**Exercise brief**
Out of the material that follows, write out exactly the lines from the line with "(Work.mk 1 [(1, 0)]%float" to the line with "let w1 := Linear.post_func_eval", both ends included, and no others.

==== Data for review

(** The first example of the docstring: after the 11 terms the
    convergent has the relative error [7.067899292141148e-15] that the
    docstring shows. *)
Example docstring_pi_simple :
  (λ r, (Res.nit r, (λ f, ((f - pi) / pi)%float) <$> Res.f r)) <$>
    (match Linear._continued_fraction id pi_simple_a pi_simple_b [] None None
             11 with
     | Ok r => Some r | Raise _ => None end)
  = Some ([11%nat], [0x1.fd4bbab8b494cp-48%float]).
Proof. vm_compute. reflexivity. Qed.

(** The third example of the docstring: the difference of the two
    convergents has the relative error [2.8271597168564594e-16] that the
    docstring shows. *)
Example docstring_machin_pi :
  (λ r, match Res.f r with
        | [u; v] => Some (((u - v) - pi) / pi)%float
        | _ => None
        end) <$>
    (match Linear._continued_fraction id machin_a machin_b
             [[16; 4]; [5; 239]]%float None None 100 with
     | Ok r => Some r | Raise _ => None end)
  = Some (Some 0x1.45f306dc9c883p-52%float).
Proof. vm_compute. reflexivity. Qed.

(** Validation of [maxiter]: a negative integer and a float with a
    fractional part are refused, a float equal to an integer passes. *)
Example maxiter_examples :
  _continued_fraction_iv (PyFunction "a") (PyFunction "b") (PyTuple []) None
    (MInt (-1)) (PyBool false) = Raise ValueError ∧
  _continued_fraction_iv (PyFunction "a") (PyFunction "b") (PyTuple []) None
    (MFloat 2.5) (PyBool false) = Raise ValueError ∧
  _continued_fraction_iv (PyFunction "a") (PyFunction "b") (PyTuple []) None
    (MFloat 11) (PyBool false)
  = Ok (PyFunction "a", PyFunction "b", PyTuple [], None, None, MFloat 11,
        PyBool false).
Proof. repeat split. Qed.

(** ** The termination oracle *)

Lemma lookup_full_like {A B} (x : list A) (v : B) (i : nat) (y : A) :
  x !! i = Some y → full_like x v !! i = Some v.
Proof.
  intros H. unfold full_like. apply lookup_replicate_2.
  by eapply lookup_lt_Some.
Qed.

Lemma linear_converged_lookup (w : work float) (i : nat) (c : float) :
  Work.CnDn w !! i = Some c →
  Linear.converged w !! i
  = Some (PrimFloat.ltb (PrimFloat.abs (c - 1)%float) (Work.eps w)).
Proof.
  intros H. unfold Linear.converged. by rewrite !list_lookup_fmap, H.
Qed.

Lemma log_converged_lookup lse (w : work complex) (i : nat) (z : complex) :
  Work.CnDn w !! i = Some z →
  LogMode.converged lse w !! i
  = Some (PrimFloat.ltb (re (lse z pi_j)) (Work.eps w)).
Proof.
  intros H. unfold LogMode.converged, LogMode._logaddexp.
  rewrite !list_lookup_fmap, lookup_zip_with, H. cbn.
  by erewrite lookup_full_like.
Qed.

(** Both assignments of the oracle at one slot: the later one, for a
    non-finite [fn], overrides the earlier one. *)
Lemma check_slot (conv nf : list bool) (st : list Z) (x : list bool)
    (i : nat) (c n : bool) (s : Z) (b : bool) :
  conv !! i = Some c → nf !! i = Some n → st !! i = Some s → x !! i = Some b →
  mask_set nf _EVALUEERR (mask_set conv _ECONVERGED st) !! i
  = Some (if n then _EVALUEERR else if c then _ECONVERGED else s) ∧
  mask_set nf true (mask_set conv true x) !! i
  = Some (if n then true else if c then true else b).
Proof.
  intros Hc Hn Hs Hx. split.
  - erewrite lookup_mask_set; [done | done |].
    by erewrite lookup_mask_set.
  - erewrite lookup_mask_set; [done | done |].
    by erewrite lookup_mask_set.
Qed.

Lemma linear_check_lookup (w : work float) (i : nat) (c f : float) (s : Z) :
  Work.CnDn w !! i = Some c → Work.fn w !! i = Some f →
  Work.status w !! i = Some s →
  let conv := PrimFloat.ltb (PrimFloat.abs (c - 1)%float) (Work.eps w) in
  let nf := negb (PrimFloat.is_finite f) in
  Work.status (Linear.check_termination w).1 !! i
  = Some (if nf then _EVALUEERR else if conv then _ECONVERGED else s) ∧
  (Linear.check_termination w).2 !! i
  = Some (if nf then true else if conv then true else false).
Proof.
  intros Hc Hf Hs. cbn.
  apply check_slot; try done.
  - by apply linear_converged_lookup.
  - unfold Linear.not_finite. by rewrite list_lookup_fmap, Hf.
  - by eapply lookup_full_like.
Qed.

Lemma log_check_lookup lse (w : work complex) (i : nat) (z f : complex) (s : Z) :
  Work.CnDn w !! i = Some z → Work.fn w !! i = Some f →
  Work.status w !! i = Some s →
  let conv := PrimFloat.ltb (re (lse z pi_j)) (Work.eps w) in
  let nf := negb (cis_finite f || ceqb f (of_real neg_infinity)) in
  Work.status (LogMode.check_termination lse w).1 !! i
  = Some (if nf then _EVALUEERR else if conv then _ECONVERGED else s) ∧
  (LogMode.check_termination lse w).2 !! i
  = Some (if nf then true else if conv then true else false).
Proof.
  intros Hc Hf Hs. cbn.
  apply check_slot; try done.
  - by apply log_converged_lookup.
  - unfold LogMode.not_finite. by rewrite list_lookup_fmap, Hf.
  - by eapply lookup_full_like.
Qed.




(** C3, as the code has it.  In one termination check the value-error
    assignment comes last and wins: an element is left with value-error
    status exactly when its [fn] is non-finite (linear mode) or
    non-finite and not [-inf] (log mode), whether or not it satisfied the
    convergence test; an element with an acceptable [fn] that satisfies
    the convergence test is left converged; any other element keeps its
    status.  The element stops in the first two cases only. *)
Theorem check_termination_status
    (logsumexp2 : complex → complex → complex)
    (wl : work float) (wg : work complex) (i : nat)
    (c fl : float) (z fg : complex) (sl sg : Z) :
  Work.CnDn wl !! i = Some c → Work.fn wl !! i = Some fl →
  Work.status wl !! i = Some sl →
  Work.CnDn wg !! i = Some z → Work.fn wg !! i = Some fg →
  Work.status wg !! i = Some sg →
  let convl := PrimFloat.ltb (PrimFloat.abs (c - 1)%float) (Work.eps wl) in
  let nfl := negb (PrimFloat.is_finite fl) in
  let convg := PrimFloat.ltb (re (logsumexp2 z pi_j)) (Work.eps wg) in
  let nfg := negb (cis_finite fg || ceqb fg (of_real neg_infinity)) in
  (Work.status (Linear.check_termination wl).1 !! i
   = Some (if nfl then _EVALUEERR else if convl then _ECONVERGED else sl) ∧
   (Linear.check_termination wl).2 !! i = Some (convl || nfl)) ∧
  (Work.status (LogMode.check_termination logsumexp2 wg).1 !! i
   = Some (if nfg then _EVALUEERR else if convg then _ECONVERGED else sg) ∧
   (LogMode.check_termination logsumexp2 wg).2 !! i = Some (convg || nfg)).
Proof.
  intros Hc Hf Hs Hz Hfg Hsg convl nfl convg nfg.
  destruct (linear_check_lookup wl i c fl sl Hc Hf Hs) as [H1 H2].
  destruct (log_check_lookup logsumexp2 wg i z fg sg Hz Hfg Hsg) as [H3 H4].
  cbv zeta in H1, H2, H3, H4. fold convl nfl in H1, H2. fold convg nfg in H3, H4.
  rewrite H1, H2, H3, H4.
  repeat split; f_equal.
  - by destruct nfl, convl.
  - by destruct nfg, convg.
Qed.

Lemma check_termination_status_witness :
  let wl := Work.mk 1 [infinity] [2]%float [1]%float [2]%float 2%float
              0x1p-104%float 1 2 [1] [] in
  let wg := Work.mk 1 [(1, 0)]%float [(2, 0)]%float [(0, 0)]%float
              [(0, 0)]%float log_eps64 (2 * log_eps64)%float 1 2 [1] [] in
  (Work.status (Linear.check_termination wl).1 !! 0%nat = Some _EVALUEERR ∧
   (Linear.check_termination wl).2 !! 0%nat = Some true) ∧
  (Work.status (LogMode.check_termination logsumexp2_sample wg).1 !! 0%nat
   = Some _ECONVERGED ∧
   (LogMode.check_termination logsumexp2_sample wg).2 !! 0%nat = Some true).
Proof.
  exact (check_termination_status logsumexp2_sample
           (Work.mk 1 [infinity] [2]%float [1]%float [2]%float 2%float
              0x1p-104%float 1 2 [1] [])
           (Work.mk 1 [(1, 0)]%float [(2, 0)]%float [(0, 0)]%float
              [(0, 0)]%float log_eps64 (2 * log_eps64)%float 1 2 [1] [])
           0%nat 2%float infinity (0, 0)%float (1, 0)%float 1 1
           eq_refl eq_refl eq_refl eq_refl eq_refl eq_refl).
Defined.

(** C3 as stated fails: with [b0 = a1 = 2^1023], [b1 = 1] and
    [eps = 2], the first Lentz step gives [CnDn = 2], whose residual 1
    passes the convergence test, and [fn = 2^1024] overflows; the check
    leaves the element with value-error status. *)
Lemma converged_overridden_counterexample :
  let w0 := Work.mk 0 [0x1p+1023]%float [0x1p+1023]%float [0]%float
              [infinity] 2%float 0x1p-104%float 0 1 [_EINPROGRESS] [] in
  let w1 := Linear.post_func_eval 0x1p-104%float 1
              [(0x1p+1023, 1)]%float w0 in
  Linear.converged w1 !! 0%nat = Some true ∧
  Work.status (Linear.check_termination w1).1 !! 0%nat = Some _EVALUEERR.
Proof. vm_compute. split; reflexivity. Qed.

(** ** The initial state *)

Lemma load_alloc_new {T} (h : heap T) (v : list T) :
  load (alloc v h).2 (alloc v h).1 = v.
Proof.
  unfold load, alloc, heap in *. simpl.
  rewrite (lookup_app_r h [v] (length h)) by lia. by rewrite Nat.sub_diag.
Qed.


Lemma lookup_xp_where {A} (mask : list bool) (v : A) (x : list A)
    (i : nat) (m : bool) (y : A) :
  mask !! i = Some m → x !! i = Some y →
  xp_where mask v x !! i = Some (if m then v else y).
Proof.
  intros Hm Hx. unfold xp_where. by rewrite lookup_zip_with, Hm, Hx.
Qed.

(** A float that is not below [+inf] (that is, [+inf] or NaN) is below
    no float at all. *)
Lemma ltb_infinity_false (r e : float) :
  PrimFloat.ltb r infinity = false → PrimFloat.ltb r e = false.
Proof.
  rewrite !FloatAxioms.ltb_spec.
  replace (Prim2SF infinity) with (S754_infinity false) by reflexivity.
  destruct (Prim2SF r) as [[]|[]| |[] m x], (Prim2SF e) as [[]|[]| |[] m' x'];
    cbn; try done.
Qed.

Lemma linear_sentinel (e : float) :
  PrimFloat.ltb (PrimFloat.abs (infinity - 1)%float) e = false.
Proof. by apply ltb_infinity_false. Qed.

Lemma load_app_at {T} (h : heap T) (l : list (list T)) (k : nat) :
  load (h ++ l) (length h + k) = default [] (l !! k).
Proof.
  unfold load, heap in *.
  rewrite (lookup_app_r h l (length h + k)) by lia.
  by replace (length h + k - length h)%nat with k by lia.
Qed.

Lemma load_app_head {T} (h : heap T) (v : list T) (l : list (list T)) :
  load (h ++ v :: l) (length h) = v.
Proof.
  replace (length h) with (length h + 0)%nat at 1 by lia.
  by rewrite load_app_at.
Qed.

Lemma linear_init_state_eq (tiny : float) (bn : list float) (h : heap float) :
  let fn0 := xp_where ((λ x, PrimFloat.eqb x 0%float) <$> bn) tiny bn in
  Linear.init_state tiny bn h
  = (Refs.mk (length h + 0) (length h + 1) (length h + 2) (length h + 3),
     h ++ [fn0; fn0; full_like fn0 0%float; full_like fn0 infinity]).
Proof.
  intros fn0. unfold Linear.init_state, xp_copy.
  fold fn0.
  rewrite (surjective_pairing (alloc fn0 h)).
  rewrite (load_alloc_new h fn0).
  unfold alloc; cbn [fst snd].
  rewrite !length_app; cbn [length].
  rewrite <-!app_assoc; cbn [app].
  rewrite !load_app_head.
  do 2 f_equal; lia.
Qed.

Lemma log_init_state_eq (tiny : float) (bn : list complex) (h : heap complex) :
  let fn0 :=
    xp_where ((λ x, ceqb x (of_real neg_infinity)) <$> bn) (of_real tiny) bn in
  LogMode.init_state tiny bn h
  = (Refs.mk (length h + 0) (length h + 1) (length h + 2) (length h + 3),
     h ++ [fn0; fn0; full_like fn0 (of_real neg_infinity);
           full_like fn0 (of_real infinity)]).
Proof.
  intros fn0. unfold LogMode.init_state, xp_copy.
  fold fn0.
  rewrite (surjective_pairing (alloc fn0 h)).
  rewrite (load_alloc_new h fn0).
  unfold alloc; cbn [fst snd].
  rewrite !length_app; cbn [length].
  rewrite <-!app_assoc; cbn [app].
  rewrite !load_app_head.
  do 2 f_equal; lia.
Qed.



(** ** The set-up of the work object *)

Lemma bind_Ok {A B} (m : result A) (k : A → result B) (y : B) :
  m ≫= k = Ok y → ∃ x, m = Ok x ∧ k x = Ok y.
Proof. destruct m as [x|e]; [by exists x | done]. Qed.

========

**Task output**
           (Work.mk 1 [(1, 0)]%float [(2, 0)]%float [(0, 0)]%float
              [(0, 0)]%float log_eps64 (2 * log_eps64)%float 1 2 [1] [])
           0%nat 2%float infinity (0, 0)%float (1, 0)%float 1 1
           eq_refl eq_refl eq_refl eq_refl eq_refl eq_refl).
Defined.

(** C3 as stated fails: with [b0 = a1 = 2^1023], [b1 = 1] and
    [eps = 2], the first Lentz step gives [CnDn = 2], whose residual 1
    passes the convergence test, and [fn = 2^1024] overflows; the check
    leaves the element with value-error status. *)
Lemma converged_overridden_counterexample :
  let w0 := Work.mk 0 [0x1p+1023]%float [0x1p+1023]%float [0]%float
              [infinity] 2%float 0x1p-104%float 0 1 [_EINPROGRESS] [] in
  let w1 := Linear.post_func_eval 0x1p-104%float 1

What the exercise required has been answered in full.